Throughout our history, American women have stood shoulder-to-shoulder with fighting men, spied on the enemy, protected the fallen, even led troops into battle. Without our women’s active and aggressive participation, this country could never have become what it is today. Women built this land just as men did, cutting down trees and clearing land, killing dangerous animals and sometimes dangerous humans. With such a legacy, it’s no surprise that American women seem a little tougher, a little bolder than most other women.
Hundreds of women can be commemorated for their war efforts. The famous burlesque dancer Josephine Baker, for instance, worked for the French Resistance during World War II as a spy. Clara Barton worked tirelessly to heal wounded soldiers during the Civil War. In World War II, millions of American women went to work in munitions factories to free men for fighting. Without women as camp followers or running farm and businesses, even George Washington’s Continental Army might have failed, and the United States would never have been born.
But not all women were willing to take a secondary or noncombat role. Instead, these women picked up weapons and entered the battle alongside men. Most of these women have been forgotten. A few, however, have been remembered in the footnotes of history.
(image is Anne Bonny and Mary Read. Mary Read was British or Dutch, not American. Via Wikimedia Commons)
1. Anne Bonny
Born in Ireland, little Anne Cormac came to Charlestown as a child. She grew up tough, wild, and independent, the perfect mindset for the pirate she became. Anne met Mary Read, another female pirate, when they worked together on Calico Jack Rackham’s crew, and the two female pirates helped terrorize the Bahamas for over two years.
When the British Navy finally caught up with Rackham’s crew, the men were below decks and thoroughly drunk on brandy, the spoils of a recent victory. The women had been left on deck to guard. By themselves, Anne and Mary held off a British warship for a good while, yelling at the men to “come up, you cowards, and fight like men,” even firing pistols into the hold to get the drunk crew’s attention. Their efforts were in vain, and Captain Jonathan Barnet, commissioned by the governor of Jamaica, captured the ship and crew.
In Jamaica, all the pirates were sentenced to hang, though the two women were spared because they were pregnant. Jack, before his hanging, requested to see Anne one last time. According to legend, she said to him, “Had you fought like a man, you need not have been hang’d like a dog.” She refused to speak to him further.

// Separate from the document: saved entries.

(* ===== verification/Entry.v ===== *)
(** From the BIOS to C: the boot block (bootasm.S), the entry of the kernel
    (entry.S) and that of the other CPUs (entryother.S), with the macros of asm.h
    and the page directory that they run on (main.c). *)

From S2P Require Import Prelude Segs Types Strings Kalloc Vm Apic X86 Asm Mmu.
Import Descriptors X86.

(** ** Text *)

Definition SEG_NULLASM : list line := [Word 0; Word 0; Byte 0; Byte 0; Byte 0; Byte 0].

Definition SEG_ASM (type base lim : Z) : list line := [
  Word (Z.land (Z.shiftr lim 12) 65535); Word (Z.land base 65535);
  Byte (Z.land (Z.shiftr base 16) 255); Byte (Z.lor 144 type);
  Byte (Z.lor 192 (Z.land (Z.shiftr lim 28) 15)); Byte (Z.land (Z.shiftr base 24) 255) ].

Section Text.
Context (sym : string → Z).

(** The table after the code of the boot block and of entryother.S. *)
Definition boot_gdt : list line :=
  [Align4; Label (sym "gdt")] ++ SEG_NULLASM ++ SEG_ASM (Z.lor STA_X STA_R) 0 (2 ^ 32 - 1) ++ SEG_ASM STA_W 0 (2 ^ 32 - 1) ++
  [Label (sym "gdtdesc"); Word (sym "gdtdesc" - sym "gdt" - 1); Long (sym "gdt")].

(** What the two have in common: *)
Definition zero_segments : list line := [
  I cli;
  I (xorw (R EAX) (R EAX));
  I (movw (R EAX) (Sr DS));
  I (movw (R EAX) (Sr ES));
  I (movw (R EAX) (Sr SS)) ].

Definition to_protected : list line := [
  I (lgdt (sym "gdtdesc"));
  I (movl (Cr CR0) (R EAX));
  I (orl (Imm CR0_PE) (R EAX));
  I (movl (R EAX) (Cr CR0));
  I (ljmp (Z.shiftl SEG_KCODE 3) (sym "start32"));
  Label (sym "start32");
  I (movw (Imm (Z.shiftl SEG_KDATA 3)) (R EAX));
  I (movw (R EAX) (Sr DS));
  I (movw (R EAX) (Sr ES));
  I (movw (R EAX) (Sr SS));
  I (movw (Imm 0) (R EAX));
  I (movw (R EAX) (Sr FS));
  I (movw (R EAX) (Sr GS)) ].

Definition bochs_break : list line := [
  I (movw (Imm 35328) (R EAX));
  I (movw (R EAX) (R EDX));
  I outw;
  I (movw (Imm 35552) (R EAX));
  I outw;
  Label (sym "spin");
  I (jmp (sym "spin")) ].

Definition bootasm : list line :=
  [Label (sym "start")] ++ zero_segments ++ [
  Label (sym "seta20.1");
  I (inb 100);
  I (testb (Imm 2) (R EAX));
  I (jnz (sym "seta20.1"));
  I (movb (Imm 209) (R EAX));
  I (outb 100);
  Label (sym "seta20.2");
  I (inb 100);
  I (testb (Imm 2) (R EAX));
  I (jnz (sym "seta20.2"));
  I (movb (Imm 223) (R EAX));
  I (outb 96) ] ++ to_protected ++ [
  I (movl (Imm (sym "start")) (R ESP));
  I (call (sym "bootmain")) ] ++ bochs_break ++ boot_gdt.

Definition entryother : list line :=
  [Label (sym "start")] ++ zero_segments ++ to_protected ++ [
  I (movl (Cr CR4) (R EAX));
  I (orl (Imm CR4_PSE) (R EAX));
  I (movl (R EAX) (Cr CR4));
  I (movl (Abs (sym "start" - 12)) (R EAX));
  I (movl (R EAX) (Cr CR3));
  I (movl (Cr CR0) (R EAX));
  I (orl (Imm (Z.lor CR0_PE (Z.lor CR0_PG CR0_WP))) (R EAX));
  I (movl (R EAX) (Cr CR0));
  I (movl (Abs (sym "start" - 4)) (R ESP));
  I (calli (Abs (sym "start" - 8))) ] ++ bochs_break ++ boot_gdt.

(** Linked at a high address, run at the physical one. *)
Definition V2P_WO (a : Z) : Z := a - KERNBASE.

Definition entry_text : list line := [
  Label (V2P_WO (sym "entry"));
  I (movl (Cr CR4) (R EAX));
  I (orl (Imm CR4_PSE) (R EAX));
  I (movl (R EAX) (Cr CR4));
  I (movl (Imm (V2P_WO (sym "entrypgdir"))) (R EAX));
  I (movl (R EAX) (Cr CR3));
  I (movl (Cr CR0) (R EAX));
  I (orl (Imm (Z.lor CR0_PG CR0_WP)) (R EAX));
  I (movl (R EAX) (Cr CR0));
  I (movl (Imm (sym "stack" + KSTACKSIZE)) (R ESP));
  I (movl (Imm (sym "main")) (R EAX));
  I (jmpi (R EAX)) ].
End Text.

While it is known that Mary died in prison, probably before giving birth to her child, the fate of Anne is a mystery. There is, however, good evidence that her father, a wealthy merchant, bribed her jailers to release her, then sent her to Virginia. Here she married a farmer, had children, told stories about her pirating days, and lived to a ripe old age.
Image via
2. Sybil Luddington
Everyone’s heard about the ride of Paul Revere – but did you know he was stopped and arrested by the British before going twenty miles? Another rider charged with alerting the Minutemen completed HER ride, a forty-mile circuit through driving rain and risk of encountering British soldiers at any time. Sybil Luddington was the16-year-old daughter of Colonel Henry Luddington, commander of the local militia. One evening, Colonel Luddington received word that the British were coming to burn Danbury, a nearby town in Connecticut. The only person available to alert the militia was young Sybil, who knew the country well.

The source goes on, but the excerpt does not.